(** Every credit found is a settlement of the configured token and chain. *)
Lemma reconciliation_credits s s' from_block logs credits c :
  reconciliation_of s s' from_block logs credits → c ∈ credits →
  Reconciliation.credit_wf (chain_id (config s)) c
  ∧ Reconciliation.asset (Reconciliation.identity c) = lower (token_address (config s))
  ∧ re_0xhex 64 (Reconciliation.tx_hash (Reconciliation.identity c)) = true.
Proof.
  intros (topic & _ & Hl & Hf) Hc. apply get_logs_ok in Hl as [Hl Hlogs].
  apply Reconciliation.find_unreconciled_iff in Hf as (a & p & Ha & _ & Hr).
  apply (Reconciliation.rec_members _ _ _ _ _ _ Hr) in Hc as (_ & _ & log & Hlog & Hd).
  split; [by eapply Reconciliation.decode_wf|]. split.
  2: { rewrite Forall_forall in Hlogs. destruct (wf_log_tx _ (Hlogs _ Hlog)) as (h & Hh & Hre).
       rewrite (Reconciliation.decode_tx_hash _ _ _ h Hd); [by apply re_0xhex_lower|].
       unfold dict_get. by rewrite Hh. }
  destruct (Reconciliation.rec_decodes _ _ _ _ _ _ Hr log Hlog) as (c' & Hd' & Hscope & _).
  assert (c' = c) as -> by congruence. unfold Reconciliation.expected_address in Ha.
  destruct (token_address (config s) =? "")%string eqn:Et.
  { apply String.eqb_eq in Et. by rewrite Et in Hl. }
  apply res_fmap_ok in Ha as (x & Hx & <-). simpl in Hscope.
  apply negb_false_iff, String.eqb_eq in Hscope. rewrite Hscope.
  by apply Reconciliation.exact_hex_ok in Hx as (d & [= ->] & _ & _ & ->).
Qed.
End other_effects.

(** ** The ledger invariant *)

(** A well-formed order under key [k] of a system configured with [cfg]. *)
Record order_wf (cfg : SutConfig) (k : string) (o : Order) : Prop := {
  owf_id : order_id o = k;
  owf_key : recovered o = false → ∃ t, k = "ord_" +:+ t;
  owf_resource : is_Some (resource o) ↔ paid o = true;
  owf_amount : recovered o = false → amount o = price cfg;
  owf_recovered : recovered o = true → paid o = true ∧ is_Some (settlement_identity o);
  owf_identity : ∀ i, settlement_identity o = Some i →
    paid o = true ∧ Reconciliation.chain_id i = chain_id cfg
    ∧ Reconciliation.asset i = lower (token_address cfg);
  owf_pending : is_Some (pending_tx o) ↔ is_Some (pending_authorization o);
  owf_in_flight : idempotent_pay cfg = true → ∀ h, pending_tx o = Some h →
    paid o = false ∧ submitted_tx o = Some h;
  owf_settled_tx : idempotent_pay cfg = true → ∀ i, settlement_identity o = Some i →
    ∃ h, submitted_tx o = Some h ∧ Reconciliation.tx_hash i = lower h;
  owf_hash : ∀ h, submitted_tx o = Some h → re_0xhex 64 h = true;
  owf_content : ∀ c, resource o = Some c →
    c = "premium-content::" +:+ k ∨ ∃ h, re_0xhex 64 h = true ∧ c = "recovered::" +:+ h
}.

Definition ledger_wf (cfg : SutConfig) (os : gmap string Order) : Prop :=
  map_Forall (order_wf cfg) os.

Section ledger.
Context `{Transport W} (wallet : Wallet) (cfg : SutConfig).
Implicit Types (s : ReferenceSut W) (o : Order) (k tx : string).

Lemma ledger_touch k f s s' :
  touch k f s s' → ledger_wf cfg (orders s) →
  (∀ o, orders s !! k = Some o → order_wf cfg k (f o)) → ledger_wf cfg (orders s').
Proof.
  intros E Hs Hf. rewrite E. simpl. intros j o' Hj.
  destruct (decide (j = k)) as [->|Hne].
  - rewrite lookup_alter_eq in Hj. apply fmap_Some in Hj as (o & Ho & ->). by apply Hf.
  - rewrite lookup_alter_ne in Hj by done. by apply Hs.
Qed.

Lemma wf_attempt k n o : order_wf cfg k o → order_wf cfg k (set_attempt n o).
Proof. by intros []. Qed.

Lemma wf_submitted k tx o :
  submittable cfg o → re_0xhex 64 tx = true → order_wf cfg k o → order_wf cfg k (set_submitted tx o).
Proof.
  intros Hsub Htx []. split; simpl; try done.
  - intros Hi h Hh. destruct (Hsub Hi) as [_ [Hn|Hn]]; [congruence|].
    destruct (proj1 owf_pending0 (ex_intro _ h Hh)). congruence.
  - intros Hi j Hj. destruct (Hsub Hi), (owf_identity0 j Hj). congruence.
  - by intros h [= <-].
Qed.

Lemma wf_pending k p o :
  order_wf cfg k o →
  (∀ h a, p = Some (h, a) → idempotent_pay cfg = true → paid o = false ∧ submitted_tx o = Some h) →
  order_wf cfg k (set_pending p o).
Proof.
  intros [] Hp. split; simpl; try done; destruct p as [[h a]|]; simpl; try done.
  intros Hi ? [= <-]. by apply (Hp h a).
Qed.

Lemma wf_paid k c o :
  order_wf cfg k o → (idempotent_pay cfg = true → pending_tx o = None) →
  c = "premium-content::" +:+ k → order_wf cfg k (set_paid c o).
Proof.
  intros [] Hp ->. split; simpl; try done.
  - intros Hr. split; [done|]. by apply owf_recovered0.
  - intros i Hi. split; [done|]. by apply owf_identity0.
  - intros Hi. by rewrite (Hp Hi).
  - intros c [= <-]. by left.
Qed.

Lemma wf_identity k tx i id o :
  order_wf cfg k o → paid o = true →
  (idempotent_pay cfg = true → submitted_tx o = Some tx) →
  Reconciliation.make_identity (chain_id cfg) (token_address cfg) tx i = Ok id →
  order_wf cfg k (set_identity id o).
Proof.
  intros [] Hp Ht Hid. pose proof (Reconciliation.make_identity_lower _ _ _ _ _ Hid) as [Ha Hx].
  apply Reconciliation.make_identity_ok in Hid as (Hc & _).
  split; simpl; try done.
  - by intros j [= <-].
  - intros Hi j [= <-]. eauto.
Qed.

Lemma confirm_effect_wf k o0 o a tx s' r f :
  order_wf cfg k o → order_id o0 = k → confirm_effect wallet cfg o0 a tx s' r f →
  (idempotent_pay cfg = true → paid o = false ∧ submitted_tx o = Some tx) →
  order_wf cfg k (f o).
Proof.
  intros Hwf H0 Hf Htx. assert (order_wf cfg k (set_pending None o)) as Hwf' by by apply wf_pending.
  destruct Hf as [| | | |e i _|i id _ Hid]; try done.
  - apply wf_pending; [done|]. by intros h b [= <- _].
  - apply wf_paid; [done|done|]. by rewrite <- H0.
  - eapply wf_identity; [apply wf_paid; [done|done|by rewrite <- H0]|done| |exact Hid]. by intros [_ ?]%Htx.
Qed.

*Exercise goal*: Please output every line shown above exactly.

*Response*:
(** Every credit found is a settlement of the configured token and chain. *)
Lemma reconciliation_credits s s' from_block logs credits c :
  reconciliation_of s s' from_block logs credits → c ∈ credits →
  Reconciliation.credit_wf (chain_id (config s)) c
  ∧ Reconciliation.asset (Reconciliation.identity c) = lower (token_address (config s))
  ∧ re_0xhex 64 (Reconciliation.tx_hash (Reconciliation.identity c)) = true.
Proof.
  intros (topic & _ & Hl & Hf) Hc. apply get_logs_ok in Hl as [Hl Hlogs].
  apply Reconciliation.find_unreconciled_iff in Hf as (a & p & Ha & _ & Hr).
  apply (Reconciliation.rec_members _ _ _ _ _ _ Hr) in Hc as (_ & _ & log & Hlog & Hd).
  split; [by eapply Reconciliation.decode_wf|]. split.
  2: { rewrite Forall_forall in Hlogs. destruct (wf_log_tx _ (Hlogs _ Hlog)) as (h & Hh & Hre).
       rewrite (Reconciliation.decode_tx_hash _ _ _ h Hd); [by apply re_0xhex_lower|].
       unfold dict_get. by rewrite Hh. }
  destruct (Reconciliation.rec_decodes _ _ _ _ _ _ Hr log Hlog) as (c' & Hd' & Hscope & _).
  assert (c' = c) as -> by congruence. unfold Reconciliation.expected_address in Ha.
  destruct (token_address (config s) =? "")%string eqn:Et.
  { apply String.eqb_eq in Et. by rewrite Et in Hl. }
  apply res_fmap_ok in Ha as (x & Hx & <-). simpl in Hscope.
  apply negb_false_iff, String.eqb_eq in Hscope. rewrite Hscope.
  by apply Reconciliation.exact_hex_ok in Hx as (d & [= ->] & _ & _ & ->).
Qed.
End other_effects.

(** ** The ledger invariant *)

(** A well-formed order under key [k] of a system configured with [cfg]. *)
Record order_wf (cfg : SutConfig) (k : string) (o : Order) : Prop := {
  owf_id : order_id o = k;
  owf_key : recovered o = false → ∃ t, k = "ord_" +:+ t;
  owf_resource : is_Some (resource o) ↔ paid o = true;
  owf_amount : recovered o = false → amount o = price cfg;
  owf_recovered : recovered o = true → paid o = true ∧ is_Some (settlement_identity o);
  owf_identity : ∀ i, settlement_identity o = Some i →
    paid o = true ∧ Reconciliation.chain_id i = chain_id cfg
    ∧ Reconciliation.asset i = lower (token_address cfg);
  owf_pending : is_Some (pending_tx o) ↔ is_Some (pending_authorization o);
  owf_in_flight : idempotent_pay cfg = true → ∀ h, pending_tx o = Some h →
    paid o = false ∧ submitted_tx o = Some h;
  owf_settled_tx : idempotent_pay cfg = true → ∀ i, settlement_identity o = Some i →
    ∃ h, submitted_tx o = Some h ∧ Reconciliation.tx_hash i = lower h;
  owf_hash : ∀ h, submitted_tx o = Some h → re_0xhex 64 h = true;
  owf_content : ∀ c, resource o = Some c →
    c = "premium-content::" +:+ k ∨ ∃ h, re_0xhex 64 h = true ∧ c = "recovered::" +:+ h
}.

Definition ledger_wf (cfg : SutConfig) (os : gmap string Order) : Prop :=
  map_Forall (order_wf cfg) os.

Section ledger.
Context `{Transport W} (wallet : Wallet) (cfg : SutConfig).
Implicit Types (s : ReferenceSut W) (o : Order) (k tx : string).

Lemma ledger_touch k f s s' :
  touch k f s s' → ledger_wf cfg (orders s) →
  (∀ o, orders s !! k = Some o → order_wf cfg k (f o)) → ledger_wf cfg (orders s').
Proof.
  intros E Hs Hf. rewrite E. simpl. intros j o' Hj.
  destruct (decide (j = k)) as [->|Hne].
  - rewrite lookup_alter_eq in Hj. apply fmap_Some in Hj as (o & Ho & ->). by apply Hf.
  - rewrite lookup_alter_ne in Hj by done. by apply Hs.
Qed.

Lemma wf_attempt k n o : order_wf cfg k o → order_wf cfg k (set_attempt n o).
Proof. by intros []. Qed.

Lemma wf_submitted k tx o :
  submittable cfg o → re_0xhex 64 tx = true → order_wf cfg k o → order_wf cfg k (set_submitted tx o).
Proof.
  intros Hsub Htx []. split; simpl; try done.
  - intros Hi h Hh. destruct (Hsub Hi) as [_ [Hn|Hn]]; [congruence|].
    destruct (proj1 owf_pending0 (ex_intro _ h Hh)). congruence.
  - intros Hi j Hj. destruct (Hsub Hi), (owf_identity0 j Hj). congruence.
  - by intros h [= <-].
Qed.

Lemma wf_pending k p o :
  order_wf cfg k o →
  (∀ h a, p = Some (h, a) → idempotent_pay cfg = true → paid o = false ∧ submitted_tx o = Some h) →
  order_wf cfg k (set_pending p o).
Proof.
  intros [] Hp. split; simpl; try done; destruct p as [[h a]|]; simpl; try done.
  intros Hi ? [= <-]. by apply (Hp h a).
Qed.

Lemma wf_paid k c o :
  order_wf cfg k o → (idempotent_pay cfg = true → pending_tx o = None) →
  c = "premium-content::" +:+ k → order_wf cfg k (set_paid c o).
Proof.
  intros [] Hp ->. split; simpl; try done.
  - intros Hr. split; [done|]. by apply owf_recovered0.
  - intros i Hi. split; [done|]. by apply owf_identity0.
  - intros Hi. by rewrite (Hp Hi).
  - intros c [= <-]. by left.
Qed.

Lemma wf_identity k tx i id o :
  order_wf cfg k o → paid o = true →
  (idempotent_pay cfg = true → submitted_tx o = Some tx) →
  Reconciliation.make_identity (chain_id cfg) (token_address cfg) tx i = Ok id →
  order_wf cfg k (set_identity id o).
Proof.
  intros [] Hp Ht Hid. pose proof (Reconciliation.make_identity_lower _ _ _ _ _ Hid) as [Ha Hx].
  apply Reconciliation.make_identity_ok in Hid as (Hc & _).
  split; simpl; try done.
  - by intros j [= <-].
  - intros Hi j [= <-]. eauto.
Qed.

Lemma confirm_effect_wf k o0 o a tx s' r f :
  order_wf cfg k o → order_id o0 = k → confirm_effect wallet cfg o0 a tx s' r f →
  (idempotent_pay cfg = true → paid o = false ∧ submitted_tx o = Some tx) →
  order_wf cfg k (f o).
Proof.
  intros Hwf H0 Hf Htx. assert (order_wf cfg k (set_pending None o)) as Hwf' by by apply wf_pending.
  destruct Hf as [| | | |e i _|i id _ Hid]; try done.
  - apply wf_pending; [done|]. by intros h b [= <- _].
  - apply wf_paid; [done|done|]. by rewrite <- H0.
  - eapply wf_identity; [apply wf_paid; [done|done|by rewrite <- H0]|done| |exact Hid]. by intros [_ ?]%Htx.
Qed.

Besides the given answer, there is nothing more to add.